The pound soared, gilts fell and British stocks surged after Prime Minister Boris Johnson’s Conservative Party won a majority in the UK general election, raising hopes that an end to the Brexit deadlock will unlock pent-up investment flows.
Sterling at one point was on course for its biggest gain against the dollar since April 2017, though the moves eased a little during European trading hours. The currency touched the strongest level versus the euro since just after the 2016 Brexit vote. UK government bond yields jumped at the open as traders also slashed the odds of a rate cut in the coming year.
Johnson’s decisive victory diminished a risk that has weighed on the pound for more than a year. The Conservative Party’s win allows him to push his Brexit deal through Parliament and start negotiating a trade deal with the European Union. It could also end the parliamentary gridlock that has held back investment and contributed to an economic slowdown.

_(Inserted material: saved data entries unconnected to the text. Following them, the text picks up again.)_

(* ===== verification/Prelude.v ===== *)
(** * A verification development for the Go code under src/Task5

    src/Task5 is an implementation of the Raft consensus protocol with the
    simulated network and the test harness it runs on: raft/raft.go (the
    peer), raft/persister.go (its persisted state), labrpc/labrpc.go (the
    network), labgob/labgob.go (checks around the gob encoder) and
    raft/config.go (the harness).  Peers exchange RequestVote and
    AppendEntries RPCs through labrpc, write their state with gob to their
    persister before they answer, and hand committed commands to the service
    on applyCh; the harness reads applyCh, crashes, restarts and disconnects
    peers, and checks what it sees.

    ** How the code is modelled

    Go code becomes functions on records.  [outcome] ([Ret] or [Panic]) is the
    result of code that can panic, end the process ([log.Fatalf]) or end the
    test ([t.Fatal]); it is a monad with stdpp's bind notation.  Slices are
    lists indexed by Z with Go's bounds checks ([go_index], [go_store],
    [go_slice_to], [go_slice_from]); maps are gmaps, and reading an absent key
    yields the zero value.  int is Z: where the code adds to an int that
    nothing bounds, the wrap-around is written out ([+!], [*!], [wrap_int]).
    [iface] is the part of interface{} that commands and end names use.  A
    mutex that is held for a whole body makes the body one atomic function; a
    body that gives its mutex up is split there.  Code that runs without the
    mutex is split further: [heartBeat] calls [persist] after it has unlocked,
    so that there each Encode reads its field at a step of its own and the
    save is a last step ([persist_step]); what other goroutines did in between
    is overwritten.

    ** The files

    - Prelude: Go values, slices, integers, sorting, loops; shared lemmas.
    - Gob: the part of encoding/gob's wire format that persisted state uses.
    - PersisterModel: raft/persister.go, every method.
    - RaftState: the Raft struct, persist, in one piece and step by step, and
      readPersist, the role changes, startApplyLogs, Start, Kill, GetState,
      Make (raft/raft.go).
    - RaftVote: the RequestVote handler and startRequestVote.
    - RaftAppend: the AppendEntries handler and the two critical sections of
      startAppendEntries.
    - RaftNode: heartBeat, the main loop, as a state machine ([hb_step]) with
      one step per critical section or channel operation, and per read and
      write of the unlocked persist; the notification goroutines and the
      timer.
    - RaftChain, RaftInv, LeaderIndexes: logs as chains of entries; the
      invariants of a peer, the relation [quiet] most operations satisfy, and
      the ranges of a leader's nextIndex and matchIndex.
    - RaftVoteRace: the RequestVote handler, which takes no mutex, as a
      sequence of reads and writes, those of its persist included,
      interleaved with the rest of the peer.
    - Cluster: peers and the messages between them as a transition system
      ([exec], [run], [reachable]): RPCs are delivered in any order, delayed
      or lost, peers crash at any step and restart from their persister.
      [elections] and [created] record who was elected and what leaders
      appended; no step reads them.
    - ClusterInv: the inductive invariant; ClusterProps: what follows for
      every run; ClusterBounds: indexes in range and which steps panic;
      ClusterAddresses: who talks to whom, every message can be delivered.
    - Runs: executable schedules; Findings: schedules that break promises.
    - Labrpc: the objects and operations of labrpc.go; NetCalls: the life of
      a call (Call, the network goroutine, processReq, the handler's
      goroutine) as a transition system; NetProps, NetTheorems: what the
      network promises.
    - Labgob: labgob.go, with types as a possibly cyclic graph.
    - RandString: randstring, which draws the names of ends, with the base64
      encoding it uses, and makeSeed.
    - Config: raft/config.go, every method; ConfigProps, ConfigChecks: the
      reader of applyCh and the checks; ConfigLinks, ConfigRuns, ConfigHeap: the
      invariants of the harness over all its runs.
    - RaftRpc: the peers of raft.go calling each other through labrpc.go,
      crashed and started again as config.go does it: every Raft object ever
      made, killed ones included, with its ends and its server; RaftRpcInv,
      RaftRpcSteps: the invariant of this system and that every step keeps
      it; RaftRpcProps, RaftRpcSim: the simulation by Cluster; RaftRpcRuns:
      the theorems and a run.
    - ConfigView: what [crash1] and [start1] do to instances and persisters;
      ConfigRpc, ConfigRpcRuns: the harness of Config drives RaftRpc.

    ** What is shown

    The protocol over all runs (ClusterProps, ClusterBounds), with any
    interleaving of heartBeat's unlocked persist: entries of one term at one
    index come with equal logs before them (log matching), every entry of a
    log was appended by a leader elected in its term, a leader only appends,
    a restarted peer holds exactly what its last completed save wrote,
    deliveries are in order without gaps, and no step of a cluster takes a
    process down but one.  Log matching, append-only leaders and the last
    statement assume that no term had two leaders, which the code does not
    ensure: Findings has runs with two leaders in a term, with services that
    disagree, with a commit no other peer holds, with a vote counted twice,
    with a panic, and one in which the unlocked persist overwrites a newer
    save and a crash then loses an entry the peer had acknowledged.

    The protocol over labrpc (RaftRpcRuns): the peers over labrpc's network,
    crashed and started by the harness, only reach states of Cluster, so
    everything shown of Cluster's runs holds over labrpc; labrpc takes no step
    away from a running peer; and no step of a killed object, which cannot
    really be killed, and no reply to it changes a running peer any more.  The
    harness's own code, call by call as Config has it, takes exactly these
    steps (ConfigRpcRuns): whatever a test does that connects running servers
    only, the instances it runs are the peers of a reachable Cluster.

    The handler without a mutex (RaftVoteRace): alone it is the atomic
    RequestVote of the other files; overlapping handlers can grant two votes
    of a term, move a term back, and panic.

    The operations (RaftVote, RaftAppend, RaftState): when a vote is granted
    and an election won; acceptance, rejection, faults, commits and the log
    update of AppendEntries, equal to the update rule of the Raft paper unless
    the first entry conflicts; the leader's commit rule, equal to its
    definition by counting, and its back-off; persisting and reading back.

    labrpc (NetTheorems), labgob (Labgob) and the harness (ConfigProps,
    ConfigHeap): a request runs the method its name spells, or ends the
    process; a call runs its handler at most once and returns its reply; on a
    reliable network it completes; a deleted server answers no call whose last
    check is still to come; statistics are exact; the checks around
    gob terminate and count right; the harness accepts deliveries exactly when
    they agree; ends are enabled between connected servers only; a restarted
    server shares no persister with its predecessors; what [one],
    [checkOneLeader], [checkTerms], [checkNoLeader], [nCommitted] and [wait]
    report; when two random names are the same (RandString).

    ** Bounds and fuel

    [reachable] runs through states whose integers fit in Go's int and whose
    logs fit in one gob message ([bounded]); the cluster's schedules of Runs
    check it at every state.  [apply_loop] has fuel committedIndex -
    lastApplied, one unit per round that does anything ([startApplyLogs_spec]).
    Other loops recurse on lists.  [checkType] has one unit of fuel per type
    of the graph that is not marked yet.

    ** Parameters

    gob's run-time type ids and type-definition messages ([GobTypes], with
    their laws [GobTypesOk]; [first_types] is an instance), gob's codec where
    labrpc passes whole values ([Codec], and [RpcGob] for Raft's RPCs), what
    reflect shows of types and methods, random numbers and bytes, clocks.

    ** Not modelled

    Durations: timers may fire at any moment, delays reorder at will.  In
    RaftRpc [crash1] and [start1] are one step each: no other goroutine runs
    between the calls they make; and the ends of killed objects are not
    enabled again there ([connect] does not check that, and the theorems of
    ConfigRpcRuns are about runs that connect running servers only,
    [op_allowed]).  In Cluster and RaftRpc, and so in the methods the
    dispatcher runs, the RequestVote handler is one step although it takes no
    mutex: every theorem about runs of a cluster is about runs in which it
    does not overlap with another goroutine of its peer, and what overlapping
    handlers do is in RaftVoteRace only.  An unlocked persist encodes the log
    as of one instant (its slice header and its entries), and an expression
    such as rf.log[len(rf.log)-1] reads the log once.  The send of
    startApplyLogs on applyCh, which happens under the mutex, never blocks.
    Printing (raft/util.go) and GetGoroutineID.
    The other directories (Task1 to Task4: C++, C and Python exercises) share
    nothing with this program. *)

From stdpp Require Export base list numbers strings gmap sorting.
From Stdlib Require Export ZArith Lia.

“To me this signals that the worst of Europe’s malaise is behind us,” said Jack McIntyre, a portfolio manager at Brandywine Global Investment Management in Philadelphia. “The results take away a key risk in markets, and while there are still issues with US-China trade, this UK election is one of the big ones. Long sterling is our biggest currency position outright.” The firm has a target of $1.50.
Sterling pared its advance of as much as 2.7% to trade 1.9% higher at $1.3412 as of 8:18 a.m. in London. It rallied 1.5% against Europe’s common currency to 83.18 pence per euro, touching 83.34 pence, the highest level since April 2017.
The news also rippled through to other assets with the euro touching a four-month high against the dollar.
In the stock market, the benchmark FTSE 100 Index jumped 0.9% even though the stronger currency weighs on the income of exporters who dominate the gauge. The more domestically-focused FTSE 250 Index rallied 4.5%, the most since 2010.
Investors favour the prospect of a market-friendly Conservative government that can push through a Brexit accord, with Johnson promising all of his lawmakers will back his deal. They were skeptical of Labour leader Jeremy Corbyn’s plans to overhaul the economy through increased spending and nationalizing key industries. Corbyn said he will stand down as leader of the Labour Party after a debate over the left-wing party’s future.
A Brexit deal would also remove a key risk factor hanging over global markets. It follows President Donald Trump’s backing for an initial trade deal with China and a clearer outlook for monetary policy at the Federal Reserve and the European Central Bank after their December meetings. Global stocks are trading at a record high and investors are moving out of havens including government bonds and the Japanese yen.
The yield on 10-year German government bonds jumped four basis points at to minus 0.226%. Benchmark gilt yields added six basis points to 0.876%.
Time to reposition
With Brexit uncertainty and a minority government leading to turmoil, some investors have been opting to stay on the sidelines. This suggests there’s scope for further gains in the pound and UK stocks, according to Amundi Asset Management.
“We should bear in mind that foreign investors were massively underweight UK equities since 2016 and short sterling,” said Didier Borowski, head of macroeconomics at Amundi. “They will re-position themselves, at least partially.”
Fritz Louw, a strategist at MUFG Bank Ltd, sees the pound heading for $1.36-$1.37, while Morgan Stanley strategists say it could rise to as high as $1.40 if it breaks through resistance at $1.34.
Traders are already looking ahead to a quiet Christmas after a year fraught with political risk. A gauge of volatility for the pound over the next six months has fallen to the lowest level since January 2018 as markets foresee a brief respite before the negotiations over a final trade relationship with the EU begin.
Though a Conservative majority is seen as the most market-friendly outcome, not everyone expects it to lead to a sustained sterling rally. The trade talks could prove even more complicated than the process of negotiating Britain’s exit from the bloc, raising the risk of fresh market volatility down the line.
“A strong majority means the withdrawal bill gets through in January,” said Jeremy Stretch, head of Group-of-10 currency strategy at Canadian Imperial Bank of Commerce. “I would still be wary of chasing the pound higher at these levels though.”